西東の目に写る偽り
西東の異変に天界が気づいたのは、十日程が過ぎて天界に餓死したお仕置きリスト者が届いたことから、調査が開始された。
割り振られたお仕置きリストの中から該当者を探し、お仕置きリストの送り先を調べる天界人は直ぐに『西東 大輝』の名前に辿り着いた。
天界側は直ぐに西東を天界に呼び話を聞こうと試みたが既に西東は家から姿を消していた。
家の中にはまるで生活感がなく、一週間以上、西東が帰っていない事は、食べ掛けのまま放置されたコンビニ弁当の期限から推測された。
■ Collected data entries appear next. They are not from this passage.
(* ===== verification/Pricing.v ===== *)
(** * Prices and the cost of a request — [core/pricing.go]

    A [Pricing] is a Go struct of 132 nil-able [float64] fields; here it is the function from the
    names of those fields ([PricingField], in the order of the struct) to the optional price.
    [pricingFieldPairs] is the table of the fields [MergePricing] copies.  The fifteen rate
    functions are written as the sequence of their early returns: [s1 <||> s2] is statement [s1],
    then, if it did not return, [s2].  [CalculateCost] and [CostBreakdown] run the same
    [costLines] over different accumulators. *)

From S2P Require Import Prelude GoBase Float64 Catalog.
Local Open Scope Z_scope.
Lemma CompileProviderConfigs_out mode configs out :
  CompileProviderConfigs mode configs = Ok out -> out = map (compiled mode) configs.
Proof.
  unfold CompileProviderConfigs, mbind, result_bind. repeat case_match; try done.
  intros [= <-]. match goal with H : foldM _ _ _ = _ |- _ => apply compile_loop in H end.
  naive_solver.
Qed.

Lemma CompileProviderConfigs_providers mode configs out :
  CompileProviderConfigs mode configs = Ok out ->
  NoDup (map PCProvider out) /\ Forall (fun c => c.(PCProvider) <> "") out.
Proof.
  intros Hc. pose proof (CompileProviderConfigs_out _ _ _ Hc) as ->. revert Hc.
  unfold CompileProviderConfigs, mbind, result_bind. repeat case_match; try done. intros _.
  match goal with H : foldM _ _ _ = _ |- _ => apply compile_loop in H as (Hf & Hn & _) end.
  split; [by rewrite map_map|]. apply Forall_map.
  eapply Forall_impl; [exact Hf|]. by intros c [? _].
Qed.

(** ** Properties *)

(** compilation is exactly the reference definition.  It succeeds on a list of stored
    configurations if and only if the list is acceptable (not empty, one entry in direct mode,
    distinct trimmed provider names, finite weights in [0,1] summing to one in weighted mode, no
    empty or catch-all blocked model, at least one allowed model per entry), and the result lists
    for every entry, in order, its trimmed and deduplicated models. *)
Theorem CompileProviderConfigs_spec mode configs out :
  CompileProviderConfigs mode configs = Ok out <->
  acceptable_list mode configs /\ out = map (compiled mode) configs.
Proof.
  unfold CompileProviderConfigs, acceptable_list.
  destruct (List.length configs =? 0)%nat eqn:Hl.
  { apply Nat.eqb_eq in Hl. destruct configs; [naive_solver | done]. }
  assert (Hne : configs <> []) by (by intros ->).
  destruct ((mode =? VKDirect)%Z && _) eqn:Hd.
  { zbool. apply Nat.eqb_neq in H0. naive_solver. }
  assert (Hd' : mode = VKDirect -> List.length configs = 1).
  { intros ->. simpl in Hd. by apply negb_false_iff, Nat.eqb_eq in Hd. }
  unfold mbind, result_bind.
  destruct (foldM _ _ _) as [st|e] eqn:Hf.
  2: { split; [done|]. intros [(_ & _ & Hn & Hfa & _) _].
       rewrite (proj2 (compile_loop _ _ _ _)
                  (conj Hfa (conj Hn (conj (fun c _ => not_elem_of_empty _) eq_refl)))) in Hf. done. }
  apply compile_loop in Hf as (Hfa & Hn & _ & ->); simpl. fold (sum_weights configs).
  destruct (mode =? VKWeighted)%Z eqn:Hw; simpl.
  - apply Z.eqb_eq in Hw. subst mode. simpl.
    destruct (f64_ltb _ _); naive_solver.
  - apply Z.eqb_neq in Hw. naive_solver.
Qed.

(** The stored lists grant access to a model: it has a name, no (trimmed) block-list entry is that
    name, and the (trimmed) allow list holds the name or the catch-all. *)
Definition grants (stored : ProviderConfig) (model : string) : Prop :=
  model <> "" /\ model ∉ trimmed stored.(BlockedModels) /\
  ("*" ∈ trimmed stored.(AllowedModels) \/ model ∈ trimmed stored.(AllowedModels)).

Lemma IsModelAllowed_compiled mode stored key :
  IsModelAllowed (Some (compiled mode stored)) key = true <->
  key.(KProvider) = TrimSpace stored.(PCProvider) /\ grants stored key.(ModelName).
Proof.
  unfold IsModelAllowed, compiled, grants; simpl.
  destruct (String.eqb_spec key.(KProvider) (TrimSpace stored.(PCProvider))) as [->|]; simpl;
    [|naive_solver].
  destruct (is_empty _) eqn:He; [apply is_empty_true in He; naive_solver|].
  apply is_empty_false in He.
  case_bool_decide as Hb; rewrite elem_of_list_to_set in Hb; [naive_solver|].
  case_bool_decide as Hs; [naive_solver|].
  rewrite bool_decide_eq_true, elem_of_list_to_set. naive_solver.
Qed.

Lemma find_config_Some configs p cfg :
  NoDup (map PCProvider configs) ->
  (find_config configs p = Some cfg <-> cfg ∈ configs /\ cfg.(PCProvider) = p).
Proof.
  induction configs as [|c configs IH]; intros Hn; simpl.
  { split; [done | intros [?%elem_of_nil _]; done]. }
  apply NoDup_cons in Hn as [Hni Hn]. rewrite elem_of_cons.
  destruct (String.eqb_spec c.(PCProvider) p) as [Hp|Hp].
  - split; [naive_solver|]. intros [[->|Hin] Hc]; [done|].
    exfalso. apply Hni, list_elem_of_fmap. exists cfg. by rewrite Hc.
  - rewrite IH by done. naive_solver.
Qed.

Lemma find_config_elem configs p cfg :
  find_config configs p = Some cfg -> cfg ∈ configs /\ cfg.(PCProvider) = p.
Proof.
  induction configs as [|c configs IH]; simpl; [done|]. rewrite elem_of_cons.
  destruct (String.eqb_spec c.(PCProvider) p); naive_solver.
Qed.

Lemma find_config_None configs p :
  find_config configs p = None <-> forall cfg, cfg ∈ configs -> cfg.(PCProvider) <> p.
Proof.
  induction configs as [|c configs IH]; simpl; [split; [intros _ c ?%elem_of_nil|]; done|].
  setoid_rewrite elem_of_cons. destruct (String.eqb_spec c.(PCProvider) p) as [Hp|Hp].
  - split; [done|]. intros H. by destruct (H c (or_introl eq_refl)).
  - rewrite IH. naive_solver.
Qed.

(** C1: the access test of a virtual key whose configurations were compiled, in terms of what
    was stored.  The model is allowed if and only if some stored configuration grants it, and, when
    the request names a provider, that configuration is the one of that provider.  In particular a
    blocked model is refused even under the catch-all, and one provider's allow list never opens
    another provider. *)
Theorem IsModelKeyAllowed_spec mode configs v key :
  CompileProviderConfigs mode configs = Ok v.(ProviderConfigs) ->
  (IsModelKeyAllowed v key = true <->
   exists stored, stored ∈ configs /\ grants stored key.(ModelName) /\
     (key.(KProvider) = "" \/ key.(KProvider) = TrimSpace stored.(PCProvider))).
Proof.
  intros Hc. pose proof (CompileProviderConfigs_providers _ _ _ Hc) as [Hn Hne].
  apply CompileProviderConfigs_out in Hc.
  unfold IsModelKeyAllowed, VirtualKey_ProviderConfig. rewrite Hc in *.
  destruct (is_empty _) eqn:He; cbn [negb].
  - apply is_empty_true in He. rewrite existsb_exists. setoid_rewrite <- list_elem_of_In.
    split.
    + intros (cfg & (stored & -> & Hin)%list_elem_of_fmap & [_ Ha]%IsModelAllowed_compiled). eauto.
    + intros (stored & Hin & Hg & _). exists (compiled mode stored).
      split; [apply list_elem_of_fmap; eauto|]. by apply IsModelAllowed_compiled.
  - apply is_empty_false in He. split.
    + destruct (find_config _ _) as [cfg|] eqn:Hf; [|done].
      apply find_config_Some in Hf as [(stored & -> & Hin)%list_elem_of_fmap Hp]; [|done].
      intros [Hk Hg]%IsModelAllowed_compiled. eauto.
    + intros (stored & Hin & Hg & [|Hp]); [done|].
      rewrite (proj2 (find_config_Some _ _ (compiled mode stored) Hn)).
      * by apply IsModelAllowed_compiled.
      * split; [apply list_elem_of_fmap; eauto | done].
Qed.

(** Names and codes of the enumerations. *)
Lemma ParseVKMode_String m v : ParseVKMode v = Ok m <-> VKMode_String m = v /\ v <> "".
Proof.
  unfold ParseVKMode, VKMode_String.
  repeat match goal with |- context [String.eqb ?a ?b] => destruct (String.eqb_spec a b) end;
    repeat match goal with |- context [(?a =? ?b)%Z] => destruct (Z.eqb_spec a b) end; naive_solver.
Qed.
天界の天御中主神は、西東の調査を担当するように風伯と鳴神に指示をだした。
そんな二人のサポート役として、ケルルロッテが同伴してた。
「変ですね、いくら何でも、西東さんらしくありません」
ケルルロッテは西東の行動に不信感を抱いていた。
アコが消えてからの三日程は、間違いなく生活感があったからである。
ケルルロッテが冷蔵庫を開くと期限切れの弁当が丸々残されていた。
「一旦、コンビニに向かいましょう、西東さんがいつから来てないのか、わかるかも知れません」
その言葉に風伯と鳴神が頷いた。
ケルルロッテ達がコンビニに到着した時、反対側に向かって歩く西東の姿があった。
「あれは西東さん……追います!」
ケルルロッテが一人走りだし、その後を風伯と鳴神が追いかける。
西東が角を曲がった直ぐ後に同じように角を曲がったケルルロッテは、自分の目の前の光景に動揺した。
そこには、西東と薄紫の髪の女が一緒にいた。
「やあ、ケルルロッテ……どうしたの?」
「西東さん! 貴方に天界が話を聞きたいと言っています! 直ぐに天界に来てください」
ケルルロッテがそう口にすると薄紫の女の方が口を開いた。
「西東、早く行こうよ、アンナ娘ほっといて、私といようよ」
薄紫の女が西東にそう口にすると、西東の目が虚ろになり、次第に雰囲気が変わっていく。
「そうだね、アコ。ケルルロッテ! 今度にしてくれ今はいけないんだ」
西東は、女をアコと呼んでいる事実に、ケルルロッテが薙刀を取りだし女に向けて刃を向けた。
それと同時に姿を後ろから姿を現した風伯と鳴神は状況が理解できずに困惑した。
「貴女は誰ですか? 大人しく答えて下さい!」
ケルルロッテの言葉に薄紫の女が西東の耳元で何かを呟いた。
西東が下を向いたまま動きを止める。
「まったくお邪魔だね? 私の計画に邪魔が入るのマジに勘弁なんですけどぉ?」
「質問に答えなさい! 貴女は何者ですか」
薄紫の女が西東を見て笑って見せる。
「私は、西東ちゃんと前では、前切アコなんだよ、わかるかいケルルロッテちゃん?」
「どういう事だ!」
ケルルロッテの質問にタメ息を吐きながら、首を左右にふる薄紫の女がケルルロッテに向けて喋り出した。
「私は『サトラセ』。私の思うままに相手の心も思考も好きな姿に見せられるのさ! 今の西東ちゃんは、私の為なら神も殺す最高の殺神鬼ちゃんになったのよ」
そう語るサトラセを前に薙刀を構えたケルルロッテ。
「つまり、西東さんを操って、何かを仕様としてる訳ですね!」
「はぁ、あんたさ? マジに友達いないでしょ? 敵なんだからグダグダ言ってないで殺り合おうよ!」
ケルルロッテの薙刀がサトラセに襲い掛かろうとした瞬間、西東の結界がサトラセを防御した。
「な、西東……さん、邪魔はしないで下さい!」
「ケルルロッテ……アコに手を出すな……」
ケルルロッテの前に立ちはだかる西東の目は既に現実が見えているようにはケルルロッテには見えず、更にサトラセをアコと呼ぶ西東への怒りがケルルロッテの中に沸き上がるのであった。